How to improve the pipeline of call snp in RNA-seq?
1
2
Entering edit mode
8.5 years ago
liuhui ▴ 20

Hi,

Recently, I have tried to construct a pipeline (as the following lines show) to call snp after reading the workflow of GATK and samtools for a species do not have a reference dbsnp,.
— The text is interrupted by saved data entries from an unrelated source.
(* ===== verification/Executions.v ===== *)
(** * Executions of the coding harness: the records on disk

    [engine/src/shot_execution.rs] and the durable part of
    [application/src/execution_manager.rs]: one Shot's repository, every change of
    it a step after which the process may crash. Git's answers, the discovery of
    harnesses, the operating system's answers about processes and the ledger's
    about the accepted Version are arguments; the clock and [serde_json] are
    parameters. An event is appended by one write, and a rename replaces what has
    the name; other failures of the operating system, permissions, fsync, the lock
    file and Git's temporary index are not modelled. *)
From S2P Require Import Prelude CrashIo Text Digest Clock FileTree ExecutionModel.

(** [serde_json] on the records. *)
Class ExecutionCodec := {
  execution_to_vec : PreparedExecution -> Result string (list Z);
  execution_from_slice : list Z -> Result string PreparedExecution;
  event_to_vec : ShotExecutionEvent -> Result string (list Z);
  event_from_str : list Z -> Result string ShotExecutionEvent;
  completion_to_vec : CompletionRecord -> Result string (list Z);
  completion_from_slice : list Z -> Result string CompletionRecord;
  transition_to_vec : StateTransitionReceipt -> Result string (list Z);
  transition_from_slice : list Z -> Result string StateTransitionReceipt }.
(** The answers of the clock, in order, as RFC 3339. *)
Class ExecutionClock := { now_text : nat -> Result string string }.

(** ** The repository of a Shot *)

(** One execution's directory; what a crash leaves of [.record-<pid>.tmp] is by
    the process that wrote it. *)
Record ExecutionDirectory := {
  xd_record : option PrivateFile;
  xd_events : option PrivateFile;
  xd_completion : option PrivateFile;
  xd_transition : option PrivateFile;
  xd_intent : option PrivateFile;
  xd_log : option PrivateFile;
  xd_pid : option PrivateFile;
  xd_temporaries : gmap Z (list Z) }.
Definition empty_execution_directory : ExecutionDirectory := {|
  xd_record := None; xd_events := None; xd_completion := None; xd_transition := None; xd_intent := None;
  xd_log := None; xd_pid := None; xd_temporaries := ∅ |}.
Inductive ExecutionEntry := ExecutionDir (d : ExecutionDirectory) | LinkEntry (leads_somewhere : bool) | OtherEntry.
(** What a path of the workspace is. *)
Inductive WorkspaceEntry := WorkspaceFile (bytes : list Z) | LinkToFile | OtherPath.
Record ShotRepository := {
  sr_kind : DirKind;
  sr_private : DirKind;
  sr_executions_dir : DirKind;
  sr_executions : gmap string ExecutionEntry;
  sr_files : gmap string WorkspaceEntry;
  sr_calls : nat }.

Definition set_executions (kinds : DirKind * DirKind) (m : gmap string ExecutionEntry) (calls : nat)
    (s : ShotRepository) : ShotRepository :=
  {| sr_kind := sr_kind s; sr_private := fst kinds; sr_executions_dir := snd kinds; sr_executions := m;
     sr_files := sr_files s; sr_calls := calls |}.
Definition on_execution (id : string) (f : ExecutionDirectory -> ExecutionDirectory) (s : ShotRepository) : ShotRepository :=
  set_executions (sr_private s, sr_executions_dir s)
    (alter (λ e, match e with ExecutionDir d => ExecutionDir (f d) | e => e end) id (sr_executions s)) (sr_calls s) s.
Definition directory_of (s : ShotRepository) (id : string) : option ExecutionDirectory :=
  match sr_executions s !! id with Some (ExecutionDir d) => Some d | _ => None end.

Definition set_files (record events completion transition intent log pid : option PrivateFile)
    (temporaries : gmap Z (list Z)) : ExecutionDirectory :=
  {| xd_record := record; xd_events := events; xd_completion := completion; xd_transition := transition;
     xd_intent := intent; xd_log := log; xd_pid := pid; xd_temporaries := temporaries |}.
Definition put_temporaries (m : gmap Z (list Z)) (d : ExecutionDirectory) : ExecutionDirectory :=
  set_files (xd_record d) (xd_events d) (xd_completion d) (xd_transition d) (xd_intent d) (xd_log d) (xd_pid d) m.
Definition put_execution (bytes : list Z) (d : ExecutionDirectory) : ExecutionDirectory :=
  set_files (Some (PrivateBytes bytes)) (xd_events d) (xd_completion d) (xd_transition d) (xd_intent d) (xd_log d)
    (xd_pid d) (xd_temporaries d).
Definition put_events (bytes : list Z) (d : ExecutionDirectory) : ExecutionDirectory :=
  set_files (xd_record d) (Some (PrivateBytes bytes)) (xd_completion d) (xd_transition d) (xd_intent d) (xd_log d)
    (xd_pid d) (xd_temporaries d).
Definition put_completion (bytes : list Z) (d : ExecutionDirectory) : ExecutionDirectory :=
  set_files (xd_record d) (xd_events d) (Some (PrivateBytes bytes)) (xd_transition d) (xd_intent d) (xd_log d)
    (xd_pid d) (xd_temporaries d).
Definition put_transition (bytes : list Z) (d : ExecutionDirectory) : ExecutionDirectory :=
  set_files (xd_record d) (xd_events d) (xd_completion d) (Some (PrivateBytes bytes)) (xd_intent d) (xd_log d)
    (xd_pid d) (xd_temporaries d).
Definition put_intent (bytes : list Z) (d : ExecutionDirectory) : ExecutionDirectory :=
  set_files (xd_record d) (xd_events d) (xd_completion d) (xd_transition d) (Some (PrivateBytes bytes)) (xd_log d)
    (xd_pid d) (xd_temporaries d).
Definition put_log (file : option PrivateFile) (d : ExecutionDirectory) : ExecutionDirectory :=
  set_files (xd_record d) (xd_events d) (xd_completion d) (xd_transition d) (xd_intent d) file (xd_pid d)
    (xd_temporaries d).
Definition put_pid (file : option PrivateFile) (d : ExecutionDirectory) : ExecutionDirectory :=
  set_files (xd_record d) (xd_events d) (xd_completion d) (xd_transition d) (xd_intent d) (xd_log d) file
    (xd_temporaries d).

Abbreviation Io := (Crashing ShotRepository ShotExecutionError).

(** ** Git *)

(** What the commands of [capture_tree] answer. *)
Record GitCapture := {
  gc_read_tree : exec_result unit;
  gc_check_ignore : Result string (option Z);
  gc_add : exec_result unit;
  gc_write_tree : exec_result string }.
Record Git := {
  git_output : list string -> exec_result string;
  git_init : exec_result unit;
  git_capture : GitCapture }.

(** [str::trim], of the string. *)
Definition char_width (c : Z) : nat := if (c <? 128)%Z then 1 else if (c <? 2048)%Z then 2 else if (c <? 65536)%Z then 3 else 4.
Fixpoint white_width (cs : list Z) : nat :=
  match cs with c :: cs => if is_whitespace c then char_width c + white_width cs else 0 | [] => 0 end.
Definition trim_text (s : string) : string :=
  let rest := drop (white_width (chars (bytes_of s))) (bytes_of s) in
  string_of (take (length rest - white_width (rev (chars rest))) rest).
Definition is_ascii_hexdigit (b : Z) : bool := is_ascii_digit b || in_range 97 102 b || in_range 65 70 b.

Definition capture_tree (c : GitCapture) : exec_result string :=
  gc_read_tree c ;;
  match gc_check_ignore c with
  | Err error => Err (ExecGit ("inspect private TOHSENO ignore boundary: " +:+ error))
  | Ok code =>
      fail_if (negb (bool_decide (code = Some 0%Z) || bool_decide (code = Some 1%Z)))
        (ExecGit "inspect private TOHSENO ignore boundary: git check-ignore failed")
  end ;;
  gc_add c ;;
  output ← gc_write_tree c;
  let tree := trim_text output in
  fail_if (negb (len tree =? 40)%nat || negb (forallb is_ascii_hexdigit (bytes_of tree)))
    (ExecGit "Git returned an invalid tree identity") ;;
  Ok tree.
Definition git_changed_files (g : Git) (baseline final_tree : string) : exec_result (list ChangedFile) :=
  names ← git_output g ["diff"; "--name-status"; baseline; final_tree];
  numstat ← git_output g ["diff"; "--numstat"; baseline; final_tree];
  Ok (changed_files names numstat).
Definition workspace_changed_files (g : Git) (e : PreparedExecution) : exec_result (list ChangedFile) :=
  tree ← capture_tree (git_capture g);
  git_changed_files g (gb_tree (pe_baseline e)) tree.
Definition has_workspace_changed (g : Git) (e : PreparedExecution) : exec_result bool :=
  tree ← capture_tree (git_capture g);
  Ok (tree != gb_tree (pe_baseline e)).
Definition capture_git_boundary (g : Git) : exec_result GitBoundary :=
  let head := match git_output g ["rev-parse"; "--verify"; "HEAD"] with Ok o => Some (trim_text o) | Err _ => None end in
  status ← git_output g ["status"; "--porcelain=v1"; "--untracked-files=all"];
  tree ← capture_tree (git_capture g);
  Ok {| gb_tree := tree; gb_head := head; gb_pre_existing_status := string_of <$> text_lines (bytes_of status) |}.
Definition ensure_shot_repository (g : Git) (repository : string) (s : ShotRepository) : exec_result unit :=
  match sr_kind s with
  | NoDir => Err (ExecIo ExecNotFound)
  | UnsafeDir => exec_invalid "Shot repository is not a real directory"
  | RealDir => Ok tt
  end ;;
  let is_own_repository := match git_output g ["rev-parse"; "--show-toplevel"] with
    | Ok top => same_path (trim_text top) repository
    | Err _ => false end in
  if is_own_repository then Ok tt else git_init g.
And there are several problem confusing me:

(1) If I have more than one sample with repetition (i.e. sample_1_1, sample_1_2 for sample_1 and sample_2_1, sample_2_2 for sample_2), what should I do?

(2) Because of the absence of reference dbsnp, It's necessary to take the step "quality score recalibration" ?

(3) Which parametrics in the following step are very important?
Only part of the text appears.